In this output, the first two lines represent the options of tcpdump and basic information of the interface. Starting from the third line, it shows the output of captured network packets. The format of these outputs is timestamp protocol source address.source port > destination address.destination port packet details (this is the most basic format, additional fields can be added through options).

The earlier fields are relatively easy to understand. However, the detailed information of the network packets varies depending on the protocols. Therefore, in order to understand the meanings of these network packets, you need to have a basic understanding of the format and interaction principles of common network protocols.

Of course, in reality, these contents are all documented in the Request for Comments (RFC) published by the Internet Engineering Task Force (IETF).

For example, the first line represents an A record query request sent from the local IP to 114.114.114.114. Its packet format is documented in RFC1035, and you can click here to view it. In this tcpdump output:

36909+ represents the query identifier, which will also appear in the response. The plus sign indicates the recursive query is enabled.
A? represents the query for A record.
geektime.org. represents the domain name to be queried.
30 represents the packet length.

The following line is the response from 114.114.114.114 to the A record DNS query - the A record value for the domain name “geektime.org.” is 35.190.27.188.

The third and fourth lines are ICMP echo request and ICMP echo reply. By subtracting the timestamp of the response packet 14:02:31.539667 from the request packet’s timestamp 14:02:31.508164, you can obtain the time used by ICMP, which is 30ms.
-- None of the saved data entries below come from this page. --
(* ===== verification/SqlApply.v ===== *)
(** * Applying RRQL statements to an estate (crates/rro-engine/src/sql.rs)

    One call of the estate per statement. The theorem says what each statement
    does to the documents, the feed, the graph and the registries. *)
From S2P Require Import Prelude Floats ByteOrder Utf8 Json RroTime Geo Query Keys KeysFacts Model.
From S2P Require Import QlAst QlLower.
From S2P Require QlParser.
From S2P Require Import Kv Pending Rels Store StoreFacts StoreTx StoreSpec Heap Quant AnnStore Ann.
From S2P Require Import Searches SearchSpec QueryExec.
From S2P Require Import SearchFacts PayloadIndex ReplicationFacts Estate EstateSpec.
#[local] Set Default Goal Selector "!".
#[local] Set Warnings "-clear-no-such-hyp".
Local Open Scope Z_scope.

(** The catalog of an INFO is the estate's info as the handle has it. *)
Inductive SqlOutcome : Type :=
  | Defined (what : bytes)
  | Removed (what : bytes) (count : option Z)
  | Updated (id : bytes) (replaced : bool)
  | Deleted (id : bytes) (payload_only : bool)
  | Related (edge : bytes)
  | Traversed (ids : list bytes)
  | Catalog (info : EstateInfo).

Section sql.
Context `{SerdeNumber} `{TextAnalyzer}.
Variable json_text : Json -> bytes.
Variable now_ms : Z -> Z.
Variable lexical_stats : bool.

(** The assignments of an UPDATE, a later one in place of an earlier one. *)
Definition assignments (set : list (bytes * Value.Value)) : Metadata :=
  fold_left (fun m kv => <[kv.1 := to_json kv.2]> m) set ∅.

Definition traversal_spec (t : QlAst.Traverse) : TraversalSpec :=
  let d := default_spec in
  mkSpec (tr_verbs t)
    (match tr_dir t with Direction.Out | Direction.Both => true | Direction.In => false end)
    (match tr_dir t with Direction.In | Direction.Both => true | Direction.Out => false end)
    (Z.to_nat (Z.min (default (Z.of_nat (ts_depth d)) (tr_depth t)) 64))
    (Z.to_nat (Z.min (default (Z.of_nat (ts_limit d)) (tr_limit t)) 10000)).

(** The new store, the operations for the graph and the outcome. *)
Definition apply (info : EstateInfo) (db : Db) (stmt : Statement.Statement) : Db * list GraphOp * result RroError SqlOutcome :=
  match stmt with
  | Statement.Select _ => (db, [], Err SelectNeedsEmbedder)
  | Statement.Define (Define.Index field) =>
      (create_payload_index json_text db field, [], Ok (Defined (str "index " ++ field)))
  | Statement.Define (Define.Alias alias collection) =>
      (create_alias db alias collection, [], Ok (Defined (str "alias " ++ alias ++ str " -> " ++ collection)))
  | Statement.Define (Define.Field field collection ty) =>
      let '(db, r) := define_field db collection field (FieldType.as_str ty) in
      (db, [], _ ← r; Ok (Defined (str "field " ++ collection ++ str "." ++ field ++ str " type " ++ FieldType.as_str ty)))
  | Statement.Remove (Remove.Field field collection) =>
      (remove_field db collection field, [], Ok (Removed (str "field " ++ collection ++ str "." ++ field) None))
  | Statement.Remove (Remove.Alias alias) => (delete_alias db alias, [], Ok (Removed (str "alias " ++ alias) None))
  | Statement.Remove (Remove.Collection name) =>
      let '(db, gops, count) := drop_collection json_text now_ms lexical_stats db name in
      (db, gops, Ok (Removed (str "collection " ++ name) (Some count)))
  | Statement.Update u =>
      let meta := assignments (upd_set u) in
      let '(db, r) :=
        if upd_replace u then overwrite_payload json_text now_ms meta db (upd_id u)
        else set_payload json_text now_ms meta db (upd_id u) in
      (db, [], _ ← r; Ok (Updated (upd_id u) (upd_replace u)))
  | Statement.Delete d =>
      match del_payload_only d, del_keys d with
      | false, _ =>
          let '(db, gops) := Store.remove json_text now_ms lexical_stats db (del_id d) in
          (db, gops, Ok (Deleted (del_id d) (del_payload_only d)))
      | true, [] =>
          let '(db, r) := clear_payload json_text now_ms db (del_id d) in
          (db, [], _ ← r; Ok (Deleted (del_id d) (del_payload_only d)))
      | true, keys =>
          let '(db, r) := delete_payload_keys json_text now_ms keys db (del_id d) in
          (db, [], _ ← r; Ok (Deleted (del_id d) (del_payload_only d)))
      end
  | Statement.Relate r =>
      (relate db (rel_from r) (rel_verb r) (rel_to r), [],
       Ok (Related (rel_from r ++ str " -" ++ rel_verb r ++ str "-> " ++ rel_to r)))
  | Statement.Traverse t =>
      (** [None]: the walk out of fuel, which [walk_total] rules out. *)
      (db, [], match traverse db (traversal_spec t) (tr_start t) with Some ids => Ok (Traversed ids) | None => Err Panic end)
  | Statement.Info => (db, [], Ok (Catalog info))
  | Statement.Live _ => (db, [], Err LiveIsAStream)
  end.
End sql.

(** ** What a statement means *)

Section spec.
Context `{SerdeNumber} `{Libm} `{TextAnalyzer}.
Variable json_text : Json -> bytes.
Variable now_ms : Z -> Z.
Variable lexical_stats : bool.
Local Abbreviation refines := (Refines json_text now_ms lexical_stats).
Local Abbreviation apply := (apply json_text now_ms lexical_stats).

(** New metadata for one record, and one row of the feed. *)
Definition remeta (f : Metadata -> Metadata) (id : bytes) (s : gmap bytes VectorRecord * Log) : gmap bytes VectorRecord * Log :=
  match s.1 !! id with
  | Some r => (<[id := with_metadata r (f (vr_metadata r))]> s.1, s.2 ++ [(Upsert, id)])
  | None => s
  end.

(** The documents and the feed after a statement. *)
Definition meaning (stmt : Statement.Statement) (s : gmap bytes VectorRecord * Log) : gmap bytes VectorRecord * Log :=
  match stmt with
  | Statement.Remove (Remove.Collection name) =>
      (filter (fun p => vr_collection p.2 <> Some name) s.1, s.2 ++ map (fun id => (Remove, id)) (members_of s.1 name))
  | Statement.Update u =>
      let set := assignments (upd_set u) in remeta (fun m => if upd_replace u then set else set ∪ m) (upd_id u) s
  | Statement.Delete d =>
      if del_payload_only d
      then remeta (fun m => if bool_decide (del_keys d = []) then ∅ else fold_left (fun m k => delete k m) (del_keys d) m) (del_id d) s
      else spec_step s (ARemove (del_id d))
  | _ => s
  end.

(** Why a statement is refused. *)
Definition refusal (stmt : Statement.Statement) (m : gmap bytes VectorRecord) : option RroError :=
  match stmt with
  | Statement.Select _ => Some SelectNeedsEmbedder
  | Statement.Live _ => Some LiveIsAStream
  | Statement.Update u => match m !! upd_id u with Some _ => None | None => Some (NoSuchDocument (upd_id u)) end
  | Statement.Delete d =>
      if del_payload_only d then match m !! del_id d with Some _ => None | None => Some (NoSuchDocument (del_id d)) end else None
  | _ => None
  end.

(** What a statement registers. *)
Definition registers (stmt : Statement.Statement) (db db' : Db) : Prop :=
  match stmt with
  | Statement.Define (Define.Index f) =>
      indexed_fields db' = if bool_decide (f ∈ indexed_fields db) then indexed_fields db else indexed_fields db ++ [f]
  | Statement.Define (Define.Alias a c) =>
      forall name, resolve_alias db' name = if decide (name = a) then c else resolve_alias db name
  | Statement.Define (Define.Field f c ty) =>
      forall c' f', declared db' c' f' = if decide (c' = c /\ f' = f) then Some (FieldType.as_str ty) else declared db c' f'
  | Statement.Remove (Remove.Alias a) =>
      forall name, resolve_alias db' name = if decide (name = a) then a else resolve_alias db name
  | Statement.Remove (Remove.Field f c) =>
      forall c' f', declared db' c' f' = if decide (c' = c /\ f' = f) then None else declared db c' f'
  | Statement.Remove (Remove.Collection name) =>
      get_names db' META_COLLECTIONS = filter (fun n => n <> name) (get_names db META_COLLECTIONS)
  | Statement.Relate r =>
      forall E, edges_are db E -> relation_ok (mkRelation (rel_from r) (rel_verb r) (rel_to r)) ->
        edges_are db' (fun e => e = mkRelation (rel_from r) (rel_verb r) (rel_to r) \/ E e)
  | _ => True
  end.

(** Every other row of the store: not a row of the documents, the feed, the
    document frequencies or one of the counters, and not the registration the
    statement makes. *)
Definition document_row (cf : CF) (k : bytes) : Prop :=
  data_cf cf = true \/ cf = CF_FEED \/ cf = CF_TDF
  \/ cf = CF_META /\ k ∈ [META_DOC_COUNT; META_TOTAL_TOKENS; META_SHAPES; META_FEED_SEQ].
Definition registration_row (stmt : Statement.Statement) (cf : CF) (k : bytes) : Prop :=
  match stmt with
  | Statement.Define (Define.Index _) => cf = CF_META /\ k = META_PIDX
  | Statement.Define (Define.Alias _ _) | Statement.Remove (Remove.Alias _) => cf = CF_META /\ k = META_ALIASES
  | Statement.Define (Define.Field _ _ _) | Statement.Remove (Remove.Field _ _) => cf = CF_META /\ k = META_SCHEMA
  | Statement.Remove (Remove.Collection _) => cf = CF_META /\ k = META_COLLECTIONS
  | Statement.Relate r => cf = CF_RELS /\ k ∈ [rel_key REL_OUT (rel_from r) (rel_verb r) (rel_to r); rel_key REL_IN (rel_to r) (rel_verb r) (rel_from r)]
  | _ => False
  end.
Definition leaves_the_rest (stmt : Statement.Statement) (db db' : Db) : Prop :=
  forall cf k, ~ document_row cf k -> ~ registration_row stmt cf k -> db' cf !! k = db cf !! k.

Definition clean_statement (stmt : Statement.Statement) : Prop :=
  match stmt with Statement.Remove (Remove.Collection name) => nul_free name | _ => True end.

(** What the theorem says of the outcome of applying a statement. *)
Definition as_meant (stmt : Statement.Statement) (db : Db) (m : gmap bytes VectorRecord) (log : Log)
  (out : Db * list GraphOp * result RroError SqlOutcome) : Prop :=
  let '(db', gops, r) := out in
  refines db' (meaning stmt (m, log)).1 (meaning stmt (m, log)).2
  /\ graph_run gops (vr_embedding <$> m) = vr_embedding <$> (meaning stmt (m, log)).1
  /\ registers stmt db db'
  /\ leaves_the_rest stmt db db'
  /\ match refusal stmt m with Some e => r = Err e | None => exists o, r = Ok o end
  /\ (is_Some (refusal stmt m) \/ Statement.is_write stmt = false -> db' = db /\ gops = []).

Lemma refines_rels db db' m log : (forall cf, cf <> CF_RELS -> db' cf = db cf) -> refines db m log -> refines db' m log.
Proof. by apply refines_other. Qed.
This seems fine.

However, the two reverse address resolution PTR requests that follow are somewhat suspicious. Because we only see the request packets, but not the response packets. If you carefully observe their timestamps, you will find that these two records have a time gap of 5 seconds before the next network packet appears, meaning that the two PTR records consumed 10 seconds.
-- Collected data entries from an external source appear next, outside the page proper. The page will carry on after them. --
(** What the components make of a query the gate lets through: the embedder,
    the recall, the reranker and the classifier are called one after the other,
    each on what the one before answered; the first that fails fails the pass,
    with the signals of the stages before it. *)
Inductive runs_stages {S} (o : ReasonReadyObject _ S) (turn : Z) (query : bytes) : list Signal -> result RroError RecallResult -> Prop :=
  | embedder_fails e : embed_query_one (o_embedder o) query = Err e -> runs_stages o turn query [] (Err e)
  | recall_fails q e :
      embed_query_one (o_embedder o) query = Ok q ->
      @rc_hybrid_search _ _ (o_recall o) (o_memory o) query q (recall_k (o_config o)) = Err e ->
      runs_stages o turn query [StageEmbed turn (emb_dim q); StageIntent turn (intent_of o q)] (Err e)
  | reranker_fails q recalled e :
      embed_query_one (o_embedder o) query = Ok q ->
      @rc_hybrid_search _ _ (o_recall o) (o_memory o) query q (recall_k (o_config o)) = Ok recalled ->
      rr_rerank (o_reranker o) query recalled (rerank_k (o_config o)) = Err e ->
      runs_stages o turn query
        [StageEmbed turn (emb_dim q); StageIntent turn (intent_of o q); StageRecall turn (length recalled) (top3 recalled)] (Err e)
  | classifier_fails q recalled ranked e :
      embed_query_one (o_embedder o) query = Ok q ->
      @rc_hybrid_search _ _ (o_recall o) (o_memory o) query q (recall_k (o_config o)) = Ok recalled ->
      rr_rerank (o_reranker o) query recalled (rerank_k (o_config o)) = Ok ranked ->
      cl_classify (o_classifier o) query ranked = Err e ->
      runs_stages o turn query
        [StageEmbed turn (emb_dim q); StageIntent turn (intent_of o q); StageRecall turn (length recalled) (top3 recalled);
         StageRerank turn (length ranked) (top3 ranked)] (Err e)
  | all_answer q recalled ranked readiness :
      embed_query_one (o_embedder o) query = Ok q ->
      @rc_hybrid_search _ _ (o_recall o) (o_memory o) query q (recall_k (o_config o)) = Ok recalled ->
      rr_rerank (o_reranker o) query recalled (rerank_k (o_config o)) = Ok ranked ->
      cl_classify (o_classifier o) query ranked = Ok readiness ->
      runs_stages o turn query
        [StageEmbed turn (emb_dim q); StageIntent turn (intent_of o q); StageRecall turn (length recalled) (top3 recalled);
         StageRerank turn (length ranked) (top3 ranked); StageReason turn readiness;
         FlowTurn turn false (ready readiness) (length ranked) (intent_of o q)]
        (Ok (mkResult query ranked readiness (intent_of o q) turn)).

Lemma after_gate_runs {S} (o : ReasonReadyObject _ S) turn query :
  runs_stages o turn query (after_gate o turn query).1 (after_gate o turn query).2.
Proof.
  unfold after_gate. fold (@intent_of S o). destruct (embed_query_one _ _) as [q|e] eqn:Eq; [|by constructor].
  destruct (rc_hybrid_search _ _ _ _) as [recalled|e] eqn:Er; [|by apply recall_fails].
  destruct (rr_rerank _ _ _ _) as [ranked|e] eqn:Ek; [|by apply reranker_fails].
  destruct (cl_classify _ _ _) as [readiness|e] eqn:Ec; [by apply all_answer|by eapply classifier_fails].
Qed.

(** C19: A query the gate blocks is answered with the gated verdict and no
    candidates, the daemon unchanged, by any object around that daemon:
    embedder, recall, reranker and classifier have no say, so none of them
    ran. Any other query is embedded, recalled with the embedding at the
    configured depth, reranked to the configured size and classified, in this
    order and each stage on the answer of the one before, until one fails: the
    pass answers the reranker's candidates with the classifier's verdict and
    the daemon's intent, or the error of the stage that failed with the signals
    of those before it. What the daemon learned is kept either way. *)
Theorem gate_decides {S} (turns : Z) (o : ReasonReadyObject _ S) r query fields : o_rrd o = Some r ->
  let p := query_payload query fields in
  let opened := FlowOpen turns query (length (chars query)) in
  let shape rro r := StageShape turns (rro_gate rro) (rro_mode rro) (rro_sliver_id rro) (rro_signals rro)
                       (speculation (r_baseline r) (str "query")) in
  (l0_gate (r_l0 r) p = Block ->
    ask_with turns o query fields =
      (u64_add turns 1, o, [opened; shape (blocked p) r; FlowTurn turns true false 0 []],
       Ok (mkResult query [] gated_verdict [] turns))) /\
  (l0_gate (r_l0 r) p <> Block ->
    let learned := distill_stamped r p in
    let o' := set_rrd o (Some learned.1) in
    exists signals res,
      ask_with turns o query fields = (u64_add turns 1, o', opened :: shape learned.2 learned.1 :: signals, res) /\
      runs_stages o' turns query signals res).
Proof.
  intros E p opened shape. pose proof (ask_gated turns o r query fields E) as Ha. cbv zeta in Ha. fold p opened in Ha. split; intros Hb.
  - rewrite bool_decide_true in Ha by done. exact Ha.
  - rewrite bool_decide_false in Ha by done. intros learned o'. unfold learned in o' |- *. clear learned.
    pose proof (after_gate_runs o' turns query) as Hr. subst o'. destruct (distill_stamped r p) as [r' rro]. cbn [fst snd] in *.
    destruct (after_gate _ _ _) as [signals res]. by exists signals, res.
Qed.

(** ** Answers *)

(** A pass of turn [t] over a recall that holds [m], cut at [k]. *)
Record pass_ok (k : Z) (m : gmap bytes VectorRecord) (t : Z) (query : bytes) (signals : list Signal)
  (res : result RroError RecallResult) : Prop := mkPass {
  po_turns : Forall (fun s => signal_turn s = t) signals;
  po_closed : match res with
              | Ok x => exists pre gated, signals = pre ++ [FlowTurn t gated (ready (rs_readiness x)) (length (rs_candidates x)) (rs_intent x)]
                          /\ Forall (fun s => match s with FlowTurn _ _ _ _ _ => False | _ => True end) pre
              | Err _ => Forall (fun s => match s with FlowTurn _ _ _ _ _ => False | _ => True end) signals
              end;
  po_answer : forall x, res = Ok x -> rs_turn x = t /\ rs_query x = query /\ page_of m k (rs_candidates x)
                /\ well_formed (connectome x);
}.

Lemma page_empty (m : gmap bytes VectorRecord) k : 0 <= k -> page_of m k [].
Proof. intros Hk. split; [done|constructor|]. intros c Hc. by apply elem_of_nil in Hc. Qed.

Section answers.
Context {S : Type} (o : ReasonReadyObject _ S) (holds : S -> gmap bytes VectorRecord -> Prop) (m : gmap bytes VectorRecord).
Context {HR : RecallReads (o_recall o) holds} {HK : RerankerLaws (o_reranker o)}.
Hypothesis Hm : holds (o_memory o) m.
Hypothesis Hks : 0 <= recall_k (o_config o) /\ 0 <= rerank_k (o_config o).

Lemma after_gate_ok t query : let '(signals, res) := after_gate o t query in pass_ok (rerank_k (o_config o)) m t query signals res.
Proof.
  unfold after_gate. destruct (embed_query_one _ _) as [q|e]; [|split; [done|done|done]].
  destruct (rc_hybrid_search _ _ _ _) as [recalled|e] eqn:Er; [|split; [by repeat constructor|by repeat constructor|done]].
  apply (reads_hybrid (R := o_recall o) _ m) in Er; [|done|by destruct Hks].
  destruct (rr_rerank _ _ _ _) as [ranked|e] eqn:Ek; [|split; [by repeat constructor|by repeat constructor|done]].
  apply rerank_page in Ek as (l & Hl & ->).
  apply (rescored_page m _ (rerank_k (o_config o)) _ l) in Er; [|by destruct Hks|done].
  destruct (cl_classify _ _ _) as [readiness|e]; [|split; [by repeat constructor|by repeat constructor|done]].
  split.
  - by repeat constructor.
  - eexists [_; _; _; _; _], false. split; [done|by repeat constructor].
  - intros x [= <-]. split_and!; [done|done|done|]. apply connectome_map_ok. apply Er.
Qed.
End answers.

Lemma pass_ok_more k m t query signals res s :
  signal_turn s = t -> match s with FlowTurn _ _ _ _ _ => False | _ => True end ->
  pass_ok k m t query signals res -> pass_ok k m t query (s :: signals) res.
Proof.
  intros Ht Hs [H1' H2' H3']. split; [by constructor| |done]. destruct res as [x|e]; [|by constructor].
  destruct H2' as (pre & g & -> & Hp). exists (s :: pre), g. split; [done|by constructor].
Qed.

(** C18: Whatever the components are, as long as the recall answers pages of what
    it holds and the reranker only rescores, reorders and cuts: a pass mints
    one turn and all its signals carry it, the recall is left as it is, an
    answer is at most [rerank_k] distinct documents of the recall, each as it
    is stored, its map is a graph of distinct nodes, and the turn is closed,
    with the verdict it answered, exactly when the pass succeeds. *)
Theorem ask_answers {S} (turns : Z) (o : ReasonReadyObject _ S) (holds : S -> gmap bytes VectorRecord -> Prop)
  (m : gmap bytes VectorRecord) (query : bytes) (fields : Metadata) :
  RecallReads (o_recall o) holds -> RerankerLaws (o_reranker o) -> holds (o_memory o) m ->
  0 <= recall_k (o_config o) -> 0 <= rerank_k (o_config o) ->
  let '(turns', o', signals, res) := ask_with turns o query fields in
  turns' = u64_add turns 1 /\ o_memory o' = o_memory o /\ pass_ok (rerank_k (o_config o)) m turns query signals res.
Proof.
  intros HR HK Hm Hk1 Hk2. destruct (o_rrd o) as [r|] eqn:Er.
  - rewrite (ask_gated turns o r query fields Er). case_bool_decide.
    + split_and!; [done|done|]. split; [by repeat constructor| |].
      * eexists [_; _], true. split; [done|by repeat constructor].
      * intros x [= <-]. split_and!; [done|done|by apply page_empty|]. apply connectome_map_ok. constructor.
    + destruct (distill_stamped _ _) as [r' rro]. cbv zeta.
      pose proof (after_gate_ok (set_rrd o (Some r')) holds m Hm (conj Hk1 Hk2) turns query) as Ha.
      destruct (after_gate _ _ _) as [signals res]. split_and!; [done|done|]. by do 2 (apply pass_ok_more; [done|done|]).
  - unfold ask_with. rewrite Er. pose proof (after_gate_ok o holds m Hm (conj Hk1 Hk2) turns query) as Ha.
    destruct (after_gate _ _ _) as [signals res]. split_and!; [done|done|]. by apply pass_ok_more.
Qed.

(** ** The default engine *)

Lemma embed_query_one_ok dim text : exists q, embed_query_one (with_dim dim) text = Ok q /\ emb_dim q = Z.max dim 1.
Proof.
  unfold embed_query_one, with_dim, symmetric_embedder. cbn [em_queries].
  destruct (embed_texts_ok (Z.max dim 1) [text] ltac:(lia)) as (out & -> & Hf). cbn [or_panic mbind].
  apply Forall2_cons_inv_l in Hf as (v & l & Hv & Hl & ->). apply Forall2_nil_inv_l in Hl as ->. exists v. by split.
Qed.

Lemma deterministic_documents texts : exists vs,
  em_documents deterministic texts = Ok vs /\ Forall2 (fun _ v => Z.of_nat (length v) = DEFAULT_DIM) texts vs.
Proof.
  destruct (embed_texts_ok DEFAULT_DIM texts ltac:(done)) as (vs & E & Hf). exists vs. split; [|done].
  unfold deterministic, with_dim, symmetric_embedder. cbn [em_documents]. change (Z.max DEFAULT_DIM 1) with DEFAULT_DIM. by rewrite E.
Qed.

Lemma flat_upsert_accepts s rs d : fl_dim s = None \/ fl_dim s = Some d -> Forall (fun r => emb_dim (vr_embedding r) = d) rs ->
  exists s', flat_upsert s rs = (s', Ok tt) /\ (fl_dim s' = None \/ fl_dim s' = Some d).
Proof.
  intros Hd Hrs. destruct rs as [|r rs]; [by exists s; destruct s|].
  unfold flat_upsert. pose proof (flat_dims_ok (fl_dim s) (r :: rs)) as Hc.
  destruct (check_dims (fl_dim s) (r :: rs)) as [d' res]. destruct Hc as (_ & Hok & Hall).
  assert (res = Ok tt) as -> by (apply Hok; exists d; by split). eexists. split; [done|]. cbn [fl_dim].
  specialize (Hall eq_refl). apply Forall_cons in Hall as [-> _]. apply Forall_cons in Hrs as [-> _]. by right.
Qed.

(** A pass succeeds when its last part does, whatever the daemon holds. *)
Lemma ask_total {S} (turns : Z) (o : ReasonReadyObject _ S) query fields :
  let '(_, _, _, res) := ask_with turns o query fields in
  (forall r, exists x, (after_gate (set_rrd o r) turns query).2 = Ok x) -> exists x, res = Ok x.
Proof.
  destruct (o_rrd o) as [r|] eqn:Er.
  - rewrite (ask_gated turns o r query fields Er). case_bool_decide; [eauto|].
    destruct (distill_stamped _ _) as [r' rro]. cbv zeta. destruct (after_gate _ _ _) as [signals res] eqn:Ea.
    intros Hall. destruct (Hall (Some r')) as [x Hx]. rewrite Ea in Hx. eauto.
  - unfold ask_with. rewrite Er. destruct (after_gate _ _ _) as [signals res] eqn:Ea. intros Hall.
    destruct (Hall None) as [x Hx]. replace (set_rrd o None) with o in Hx by (unfold set_rrd; rewrite <- Er; by destruct o).
    rewrite Ea in Hx. eauto.
Qed.

(** The documents under their ids, with their vectors; a later document
    replaces an earlier one of its id. *)
Definition embedded (docs : list Document) (m : gmap bytes VectorRecord) : Prop :=
  dom m = (list_to_set (map dc_id docs) : gset bytes)
  /\ map_Forall (fun id r => exists d, d ∈ docs /\ vr_text r = dc_text d /\ vr_metadata r = dc_metadata d /\ id = dc_id d) m.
Moving on, the last four packets are two normal ICMP requests and replies, and according to the timestamps, their delay is also 30ms. Here, we have actually found the root cause of the slow ping, which is the lack of response and timeout from two PTR requests. The purpose of PTR reverse address resolution is to look up the domain name from an IP address. However, not all IP addresses have a defined PTR record, so PTR queries are likely to fail.

Therefore, when you use ping and find that the latency in the results is not significant, but the ping command itself is slow, don’t panic. It is likely that the PTR is causing the issue.

Once we understand the problem, solving it is relatively simple. We just need to disable PTR. Following the usual approach, execute the man ping command to consult the manual and find the corresponding method, which is to add the -n option to disable name resolution. For example, we can execute the following command in the terminal:

$ ping -n -c3 geektime.org
PING geektime.org (35.190.27.188) 56(84) bytes of data.
64 bytes from 35.190.27.188: icmp_seq=1 ttl=43 time=33.5 ms
64 bytes from 35.190.27.188: icmp_seq=2 ttl=43 time=39.0 ms
64 bytes from 35.190.27.188: icmp_seq=3 ttl=43 time=32.8 ms

--- geektime.org ping statistics ---
3 packets transmitted, 3 received, 0% packet loss, time 2002ms
rtt min/avg/max/mdev = 32.879/35.160/39.030/2.755 ms

You can see that now it only takes 2 seconds to finish, which is much faster than the previous 11 seconds.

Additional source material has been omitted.